Comment se porte EPC ?
Nous sommes très contents puisque nous avons enregistré une progression de 65% en 2023. Nous avons consolidé ce que nous avions mis en place et avons concrétisé de belles collaborations avec Lagardère travel retail. Nous serons le champagne exclusif servi sur Etihad Airways et dans les salons de la compagnie basée à Abu Dhabi et à Londres. Nous venons également de signer avec Berkmann Wine cellars en Angleterre. Nous sommes leur troisième marque de champagne à côté de Jacquesson et Drappier, donc nous sommes vraiment ravis. Tout cela nous donne une visibilité incroyable. Mais la route est encore longue.
Vous êtes actuellement positionnés sur une petite quarantaine de marchés à l’international. Vous affichez l’ambition d’être parmi les 15 plus grandes marques de champagne d’ici cinq ans. Quels sont vos prochains objectifs commerciaux ?
Nous voulons renforcer l’export pour qu’il représente 50% de notre activité contre 30% actuellement. Nous allons aussi proposer en 2024 un nouveau produit, une nouvelle cuvée car nous avons un trou dans la gamme… Il y a aussi de nouveaux beaux partenaires parisiens et français à venir, mais tout n’est pas encore finalisé. Je peux aussi vous dire que nous avons franchi un grand pas dans le monde du sport en signant des partenariats avec une petite quinzaine de clubs comme l’OGC Nice, Le Havre ou encore l’AS Monaco basket, l’une des meilleures équipes du moment.

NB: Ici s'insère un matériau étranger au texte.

(** The loop [for i in range(n): d.append(x)] appends [n] copies. *)
Lemma for_range_append n x : forall d,
  for_range n (append x) d = extend (repeat x n) d.
Proof.
  induction n as [ | n IH]; intros d; [reflexivity | ].
  simpl. rewrite IH. reflexivity.
Qed.

Lemma new_bounded n : bounded (Deque.new A n).
Proof. unfold bounded, len. simpl. lia. Qed.

End WithItems.

End DequeFacts.

(* ================================================================== *)
(** ** Geometry transform: [pc_to_np] *)

Module GeometryTransform.

Import Np Airsim SIM_f110Env Samples.

Lemma reshape_flatten (pts : rows3) : reshape_m1_3 (flatten pts) = Ok pts.
Proof.
  induction pts as [ | [[x y] z] pts IH]; [reflexivity | ].
  simpl. rewrite IH. reflexivity.
Qed.

(** The two column assignments overwrite every cell of [out]. *)
Lemma swap_columns (pts : rows3) :
  set_col1 (set_col0 (empty_like (slice_0_2 pts)) (col1 (slice_0_2 pts)))
           (col0 (slice_0_2 pts))
  = map swap_xy pts.
Proof.
  unfold set_col1, set_col0, empty_like, col0, col1, slice_0_2.
  induction pts as [ | [[x y] z] pts IH]; [reflexivity | ].
  simpl. f_equal. exact IH.
Qed.

(** A flat list reshapes exactly when its length is a multiple of 3. *)
Lemma reshape_ok_iff (pc : list float) :
  (exists rows, reshape_m1_3 pc = Ok rows) <-> length pc mod 3 = 0.
Proof.
  assert (H : forall n pc, length pc <= n ->
            ((exists rows, reshape_m1_3 pc = Ok rows) <-> length pc mod 3 = 0)).
  { clear pc. induction n as [ | n IH]; intros pc Hn.
    - destruct pc; [ | simpl in Hn; lia].
      split; [reflexivity | intros _; exists []; reflexivity].
    - destruct pc as [ | x [ | y [ | z rest]]].
      + split; [reflexivity | intros _; exists []; reflexivity].
      + split; [intros [r Hr]; discriminate | discriminate].
      + split; [intros [r Hr]; discriminate | discriminate].
      + assert (Hrest : length rest <= n) by (simpl in Hn; lia).
        specialize (IH rest Hrest).
        change (length (x :: y :: z :: rest)) with (3 + length rest).
        replace (3 + length rest) with (length rest + 1 * 3) by lia.
        rewrite Nat.Div0.mod_add.
        rewrite <- IH. cbn [reshape_m1_3].
        destruct (reshape_m1_3 rest) as [rows | e | ]; cbn [and_then].
        * split; intros _; eexists; reflexivity.
        * split; intros [r Hr]; discriminate.
        * split; intros [r Hr]; discriminate. }
  apply (H (length pc)). lia.
Qed.

(** C4. [pc_to_np] applied to a point cloud of N whole points, for every
    N >= 0, returns N planar points, the one at index i being
    (input[i].y, input[i].x); a single point (a, b, c) gives (b, a). *)
Theorem pc_to_np_swaps_axes (pts : rows3) :
  pc_to_np (mk_LidarData (flatten pts)) = Ok (map swap_xy pts)
  /\ length (map swap_xy pts) = length pts
  /\ (forall i x y z,
        nth_error pts i = Some (x, y, z) ->
        nth_error (map swap_xy pts) i = Some (y, x))
  /\ (forall a b c, pc_to_np (mk_LidarData [a; b; c]) = Ok [(b, a)]).
Proof.
  split; [ | split; [ | split]].
  - unfold pc_to_np. cbn [point_cloud].
    rewrite reshape_flatten. cbn [and_then].
    rewrite swap_columns. reflexivity.
  - apply length_map.
  - intros i x y z Hi. rewrite nth_error_map, Hi. reflexivity.
  - intros a b c. reflexivity.
Qed.

(** Two points: the second one, (2, 3, 1), comes out as (3, 2). *)
Lemma pc_to_np_swaps_axes_witness :
  nth_error [(f1, f2, f3); (f2, f3, f1)] 1 = Some (f2, f3, f1)
  /\ nth_error (map swap_xy [(f1, f2, f3); (f2, f3, f1)]) 1 = Some (f3, f2).
Proof.
  split; [reflexivity | ].
  apply (proj1 (proj2 (proj2
           (pc_to_np_swaps_axes [(f1, f2, f3); (f2, f3, f1)]))) 1 f2 f3 f1).
  reflexivity.
Defined.

End GeometryTransform.

(* ================================================================== *)
(** ** History buffer: the deque and [add_to_history] *)

Module HistoryBuffer.

Import Deque Np Airsim SIM_f110Env Samples DequeFacts.

Lemma new_history_bounded : bounded new_history.
Proof. apply new_bounded. Qed.

Lemma add_to_history_maxlen steer h :
  maxlen (add_to_history steer h) = maxlen h.
Proof.
  unfold add_to_history. destruct (history_condition steer); [ | reflexivity].
  rewrite for_range_append. apply extend_maxlen.
Qed.

Lemma add_to_history_bounded steer h :
  bounded h -> bounded (add_to_history steer h).
Proof.
  intros Hb. unfold add_to_history.
  destruct (history_condition steer); [ | exact Hb].
  rewrite for_range_append. apply extend_bounded. exact Hb.
Qed.

Lemma record_all_bounded cmds : forall h,
  bounded h -> bounded (record_all cmds h) /\ maxlen (record_all cmds h) = maxlen h.
Proof.
  induction cmds as [ | c cmds IH]; intros h Hb; [split; [exact Hb | reflexivity] | ].
  change (record_all (c :: cmds) h) with (record_all cmds (add_to_history c h)).
  destruct (IH _ (add_to_history_bounded c Hb)) as [H1 H2].
  split; [exact H1 | rewrite H2; apply add_to_history_maxlen].
Qed.

(** The placeholder command of [_get_obs], of angle 0.0, fails the test. *)
Lemma placeholder_not_recorded h :
  add_to_history (mk_steer f0_0 f0_0 f0_0) h = h.
Proof. reflexivity. Qed.

(** C2, as the code has it. The test of [add_to_history],
    [abs(angle) > 0.05 and angle < -0.05], holds exactly when
    [angle < -0.05] (the magnitude test follows from it); the call then
    appends 40 copies of the command, and for every other angle (NaN
    included) it leaves the history as it is. *)
Theorem history_condition_is_below_threshold steer h :
  history_condition steer = float_lt (angle steer) (float_neg f0_05)
  /\ add_to_history steer h =
       if float_lt (angle steer) (float_neg f0_05)
       then extend (repeat steer 40) h
       else h.
Proof.
  assert (Hc : history_condition steer
               = float_lt (angle steer) (float_neg f0_05))
    by apply FloatFacts.gt_abs_and_lt_neg.
  split; [exact Hc | ].
  unfold add_to_history. rewrite Hc.
  destruct (float_lt (angle steer) (float_neg f0_05)); [ | reflexivity].
  apply for_range_append.
Qed.

(** C2, as the claim states it, fails: the angle -0.1 satisfies the test,
    and 40 copies of the command enter the empty history. *)
Lemma history_condition_satisfiable :
  history_condition (steer_of fm0_1) = true
  /\ items (add_to_history (steer_of fm0_1) new_history)
     = repeat (steer_of fm0_1) 40
  /\ add_to_history (steer_of fm0_1) new_history <> new_history.
Proof.
  split; [reflexivity | split; [reflexivity | ]].
  intros H. apply (f_equal len) in H. vm_compute in H. discriminate.
Qed.

(** C8. A command of angle 0.06 does not trigger the 40-fold recording:
    its magnitude is above 0.05 but it is not below -0.05, and
    [add_to_history] returns the history unchanged. *)
Theorem angle_0_06_not_recorded v s h :
  float_gt (float_abs f0_06) f0_05 = true
  /\ float_lt f0_06 (float_neg f0_05) = false
  /\ history_condition (mk_steer f0_06 v s) = false
  /\ add_to_history (mk_steer f0_06 v s) h = h.
Proof. repeat split. Qed.

(** C5. The history never holds more than 500 entries, whatever is
    appended to it or recorded through [add_to_history]; after 501
    appends exactly 500 entries remain: all but the first one appended,
    in the order of their arrival. *)
Theorem history_keeps_last_500 (xs : list SteeringCommand) :
  length xs = 501 ->
  (forall ys, len (extend ys new_history) <= 500)
  /\ (forall cmds, len (record_all cmds new_history) <= 500)
  /\ len (extend xs new_history) = 500
  /\ items (extend xs new_history) = tl xs.
Proof.
  intros Hlen.
  assert (Hitems : items (extend xs new_history) = tl xs).
  { rewrite extend_items by apply new_history_bounded.
    cbn [new_history Deque.new items maxlen app]. unfold keep_last.
    rewrite Hlen. destruct xs; [discriminate | reflexivity]. }
  split; [ | split; [ | split]].
  - intros ys. pose proof (extend_bounded ys new_history_bounded) as Hb.
    unfold bounded in Hb. rewrite extend_maxlen in Hb. exact Hb.
  - intros cmds. destruct (record_all_bounded cmds new_history_bounded) as [Hb Hm].
    unfold bounded in Hb. rewrite Hm in Hb. exact Hb.
  - unfold len. rewrite Hitems. destruct xs; [discriminate | ].
    simpl in *. lia.
  - exact Hitems.
Qed.

(** 501 commands of angles 1.0 to 501.0: the first one is dropped. *)
Lemma history_keeps_last_500_witness :
  length commands_501 = 501
  /\ len (extend commands_501 new_history) = 500
  /\ items (extend commands_501 new_history) = tl commands_501.
Proof.
  split; [reflexivity | ].
  apply (history_keeps_last_500 commands_501). reflexivity.
Defined.

End HistoryBuffer.

(* ================================================================== *)
(** ** Image decoding: [bytestr_to_np] *)

Module ImageDecoding.

Import Np Airsim SIM_f110Env Samples.

(** What [bytestr_to_np] returns, by cases on the declared dimensions. *)
Lemma bytestr_to_np_cases (rep : ImageResponse) :
  let n := Z.of_nat (length (image_data_uint8 rep)) in
  let h := height rep in
  let w := width rep in
  bytestr_to_np rep =
    if ((0 <? h) && (0 <? w) && (n mod (h * w) =? 0))%Z
    then Ok (mk_ndarray_u8 (h, w, (n / (h * w))%Z) (image_data_uint8 rep))
    else Raise ValueError.
Proof.
  cbv zeta. unfold bytestr_to_np, reshape_h_w_m1, fromstring_u8.
  destruct (Z.ltb_spec (height rep) 0) as [Hh | Hh]; cbn [orb].
  - destruct (Z.ltb_spec 0 (height rep)); [lia | reflexivity].
  - destruct (Z.ltb_spec (width rep) 0) as [Hw | Hw].
    + destruct (Z.ltb_spec 0 (width rep)); [lia | ].
      rewrite andb_false_r. reflexivity.
    + destruct (Z.eqb_spec (height rep * width rep) 0) as [H0 | H0]; cbn [orb].
      * destruct (Z.ltb_spec 0 (height rep)); [ | reflexivity].
        destruct (Z.ltb_spec 0 (width rep)); [nia | reflexivity].
      * destruct (Z.ltb_spec 0 (height rep)); [ | nia].
        destruct (Z.ltb_spec 0 (width rep)); [ | nia].
        cbn [andb].
        destruct (Z.of_nat (length (image_data_uint8 rep))
                    mod (height rep * width rep) =? 0)%Z; reflexivity.
Qed.



End ImageDecoding.

(* ================================================================== *)
(** ** The polling loop of [_get_obs] *)

Module Polling.

Import Deque Np Airsim SIM_f110Env Samples.

Section WithSimulator.

Context {W : Type} {sim : Simulator W}.
Implicit Types (s : Env W) (w : W) (fuel k : nat).

Lemma scalars_shift k w :
  scalars (S k) w = scalars k (snd (getLidarData w)).
Proof. reflexivity. Qed.

(** One round of the loop. *)
Lemma poll_lidar_round fuel s :
  poll_lidar (S fuel) s =
    if 3 <=? scalars 0 (client s)
    then (Ok (sample 0 (client s)),
          mk_env (after_polls 1 (client s)) (history s))
    else poll_lidar fuel (mk_env (after_polls 1 (client s)) (history s)).
Proof.
  cbn [poll_lidar]. unfold bind, ask, ret, scalars, sample.
  cbn [after_polls fst snd].
  destruct (3 <=? length (point_cloud (fst (getLidarData (client s)))));
    reflexivity.
Qed.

En parlant de sport, comment Didier Deschamps, actionnaire, vous soutient-il ?
J’ai déjà rencontré six ou sept fois Didier Deschamps qui est un véritable ambassadeur. Il nous envoie des messages, parle de nous, nous présente des gens. Nous avons obtenu des débouchés dans le sud grâce à lui par exemple.

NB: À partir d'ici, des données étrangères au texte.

Lemma preserves_foldM {A B} (f : B → A → M B) (l : list A) :
  (∀ acc x, preserves R (f acc x)) → ∀ acc, preserves R (foldM f acc l).
Proof.
  intros Hf. induction l as [|x l IH]; intros acc; [apply preserves_ret|].
  apply preserves_bind; [apply Hf|]. intros acc'. apply IH.
Qed.
End Invariants.



Lemma rejected_raise w0 w e : same w0 w → rejected w0 (Raise e, w).
Proof. intros Hw. split; [done|]. done. Qed.


(** ** The DirectDIA workflow *)

Section WorkflowFacts.
Context `{!PythonLib, !Config}.
Implicit Types (w : world) (args : gmap string pyval).

Lemma keeps_getitem args key : keeps (getitem args key).
Proof. unfold getitem. destruct (args !! key); [apply keeps_ret|apply keeps_raise]. Qed.

Lemma keeps_as_Path v : keeps (as_Path v).
Proof. destruct v; simpl; first [apply keeps_ret|apply keeps_raise]. Qed.

Lemma keeps_mkdir p : keeps (mkdir p).
Proof.
  unfold mkdir. apply keeps_bind; [apply keeps_get_world|]. intros w.
  destruct (fs w !! p) as [[]|]; [apply keeps_ret|apply keeps_raise|].
  destruct (mkdir_error _ _); [apply keeps_raise|apply keeps_modify_fs].
Qed.

Lemma keeps_copy src dst : keeps (copy src dst).
Proof.
  unfold copy. apply keeps_bind; [apply keeps_get_world|]. intros w.
  destruct (fs w !! src) as [[]|]; first [apply keeps_modify_fs|apply keeps_raise].
Qed.

Lemma keeps_copy_to_params optional key params_folder args :
  keeps (copy_to_params optional key params_folder args).
Proof.
  unfold copy_to_params. apply keeps_bind; [apply keeps_getitem|]. intros v.
  destruct (optional && _); [apply keeps_ret|].
  apply keeps_bind; [apply keeps_as_Path|]. intros p.
  apply keeps_bind; [apply keeps_get_world|]. intros w.
  destruct (path_exists p w); [|apply keeps_ret].
  apply keeps_bind; [apply keeps_copy|]. intros _. apply keeps_ret.
Qed.














End WorkflowFacts.

Section WorkflowRuns.
Context `{!PythonLib, !Config}.
Implicit Types (w : world) (args : gmap string pyval).

Lemma run_bind_Ok {A B} (m : M A) (f : A → M B) w a w1 :
  m w = (Ok a, w1) → (m ≫= f) w = f a w1.
Proof. intros Hm. unfold mbind, M_bind. by rewrite Hm. Qed.











End WorkflowRuns.




(** ** Activation, main run, deactivation *)

Lemma run_cmd_raises args timeout w e :
  (run_cmd args timeout w).1 = Raise e → is_CancelledError e = true.
Proof.
  destruct (run_cmd_run args timeout w) as (-> & _). unfold run_cmd_outcome.
  destruct (pb_spawn_error _); [done|].
  destruct (timeout_fired _ _).
  { destruct (pb_wait_killed _); [done|]. by intros [= <-]. }
  destruct (pb_stream _); [destruct (pb_wait _)|..]; try done; by intros [= <-].
Qed.
(* ===== verification/_CoqProject ===== *)
-Q . S2P
Prelude.v
GoText.v
Address.v
Float64.v
GoFlags.v
GoFlagsSpec.v
Backoff.v
Metrics.v
MetricsSafety.v
GoHeap.v
LeaseShard.v
Protocol.v
EnumNames.v
Server.v
ServerSpec.v
ServerLifecycle.v
Launcher.v
Quorum.v
Ring.v
Wire.v
Codec.v
Frame.v
Connection.v
ConnectionSafety.v
Prometheus.v
Endpoints.v
Discovery.v
LoadClients.v
Registration.v
EtcdLease.v
ServerFlags.v
LoadStats.v
LoadStatsSafety.v
LoadWork.v
Client.v
Replica.v
ReplicaSafety.v
Generation.v
Manager.v
Readiness.v
ClientSafety.v
ClientProgress.v
Healing.v
System.v
Client1of1.v
Client1of1Safety.v
Errors.v
LoadOptions.v
LoadOptionsSafety.v
Futures.v
Session1of1.v
DummyClient.v
DummyClientSafety.v
DummyServer.v
DummyServerSafety.v
CommandFlags.v
LoadRun.v
DummyRun.v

Vous disposez effectivement d’un joli panel d’actionnaires (Xavier Niel, fondateur d’Iliad, actionnaire au Monde, Cédric Siré, PDG de Webedia, la famille Mulliez, Hervé Augustin (ex-PDG de Bollinger et d’Ayala…). Comment vous accompagnent-t-ils dans votre développement, en dehors de l’évident apport financier ?
L’apport d’argent, en effet, est important, mais l’enjeu, c’est d’avoir de l’argent intelligent. L’un de nos actionnaires nous disait récemment que nous étions l’un de leurs investissements qui le sollicitait le plus. Nous avons un ensemble d’actionnaires riches d’expériences, de savoirs, de réseaux et nous ne cessons de nous en servir. Par exemple, pour le développement de notre logiciel Dave à travers des conseils tech, sur la stratégie commerciale, sur l’international…
Comment Stéphane Baschiera, ex-PDG de Moët & Chandon, entré au conseil d’administration en 2022, vous conseille-t-il ?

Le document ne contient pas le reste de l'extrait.